Pushing is the hardest part of labor for me. All of the hours of contractions are hard but it is the kind of pain that just happens to you, there is nothing you can really do to avoid the pain but you just have to ride it out. Pushing, however, requires you to actively engage and choose the pain. It’s up to you and no one else to find strength within yourself and push your baby out of you. It is a feeling of pride and joy and pain and fear like nothing else in this life.. I spent most of it picturing Everett’s perfect cute little face, and even found myself chanting his name. I knew that if I kept him in my mind I would remember why all of this was so worth it. At one point Cory laughed and said, “Um, don’t you mean Graham.” I was in my own private moment at that point and didn’t even realize other people could hear me, and tried to explain that I knew who was coming out of me, thankyouverymuch. :)
It only took about half an hour of pushing and Graham was in my arms. I just kept telling him I’m sorry that it was so awful and that I promise we never have to do it again. Him, of course, but me either. I knew in that one moment that our family was complete and he was the perfect period on a beautiful sentence that was waiting for him to be finished. I can’t explain what an amazing feeling it was to look around at the people in the room with us and I laid there with my brand new baby. Lynn, the woman that delivered both of my babies with such grace, kindness, and skill. My husband, who I can not imagine being a better partner to share this life with. Kelly, my best friend who I’ve known since 8th grade, who truly knows me and I her. And my mom, who stood there in shocked silence and admiration at the daughter she created creating life of her own.
I am so grateful that I got to deliver two healthy babies naturally and in such company.
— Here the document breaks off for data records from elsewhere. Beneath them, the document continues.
(** ** Deciding what each entity is *)

(** A stored row as the searches return it. *)
Record found_row := { fr_ent : ent; fr_summary : str }.
Definition found (s : store) (e : ent) : found_row := {| fr_ent := e; fr_summary := default [] (sto_summary s !! en_uuid e) |}.
(** Source: core/src/episode.rs 278-288 (PhaseBResult) *)
Inductive PhaseBResult := NameMatch (existing : found_row) | EmbeddingCandidate (candidate : option found_row) (vetoed : N).
(** Source: core/src/episode.rs 329-364 (resolve_phase_b) *)
Fixpoint resolve_names (group_id : str) (items : list (str * str)) (i : nat) (name_embeddings : list vec) (use_hybrid : bool) (s : store) (index_error : option Error) :
    option (result Error (list PhaseBResult)) :=
  match items with
  | [] => Some (Ok [])
  | (name, kind) :: items =>
      let trimmed := trim name in
      let g := sto_graph s in
      let here : option (result Error PhaseBResult) :=
        match get_entity_by_name_ci g trimmed group_id kind with
        | Some existing => Some (Ok (NameMatch (found s existing)))
        | None =>
            match name_embeddings !! i with
            | None => None
            | Some emb =>
                let selected sel := Some (Ok (EmbeddingCandidate (found s <$> ds_candidate sel) (ds_vetoed sel))) in
                if use_hybrid then
                  match index_error with
                  | Some e => Some (Err e)
                  | None => selected (hybrid_dedup_similar_entity_kind_for_name g (sto_name_vec s) (ed_vector_search g) (ed_fts_search g) emb trimmed group_id DEDUP_THRESHOLD kind)
                  end
                else selected (brute_force_similar_entity_kind_for_name g (sto_name_vec s) emb trimmed group_id DEDUP_THRESHOLD kind)
            end
        end in
      match here with
      | None => None
      | Some (Err e) => Some (Err e)
      | Some (Ok r) =>
          match resolve_names group_id items (S i) name_embeddings use_hybrid s index_error with
          | Some (Ok rs) => Some (Ok (r :: rs))
          | other => other
          end
      end
  end.
(** Source: core/src/episode.rs 318-368 (resolve_phase_b) *)
Definition resolve_phase_b (group_id : str) (entity_names entity_kinds : list str) (name_embeddings : list vec) (use_hybrid : bool) : M (list PhaseBResult) :=
  on_conn (λ s, (resolve_names group_id (zip entity_names entity_kinds) 0 name_embeddings use_hybrid (x_store s) (ed_index_error (x_world s)), s)).
(** Source: core/src/error.rs 137-138 (MISSING_INDEX_USER_MSG) *)
Definition MISSING_INDEX : Error := Ipc (Msg "Knowledge graph indices not yet built. Call knowledge_build_indices to resolve." []).
(** A missing index is built once and the whole pass repeated.
    Source: core/src/episode.rs 904-942 (add_episode) *)
Definition resolve_phase_b_healing (group_id : str) (entity_names entity_kinds : list str) (name_embeddings : list vec) (use_hybrid : bool) : M (list PhaseBResult) := λ s,
  match resolve_phase_b group_id entity_names entity_kinds name_embeddings use_hybrid s with
  | (Some (Err e), s) =>
      if is_missing_index_error e then
        if x_indices s then (Some (Err MISSING_INDEX), s)
        else
          (let* _ := build_indices_once in
           let* _ := load_db in
           λ s, match resolve_phase_b group_id entity_names entity_kinds name_embeddings use_hybrid s with
                | (Some (Err e2), s) => (Some (Err (if is_missing_index_error e2 then MISSING_INDEX else e2)), s)
                | out => out
                end) s
      else (Some (Err e), s)
  | out => out
  end.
I am so grateful that I now get to be their mother for the rest of my life. God has truly blessed me with more in this world than I deserve, and at the end of all of this, that is the utmost gift. Him. Who gave us Himself in order that we might know and be with God. That gift being more than we could ever hope for, He also gives us the blessing of family here in this world along with the promise of eternity with Him in the next.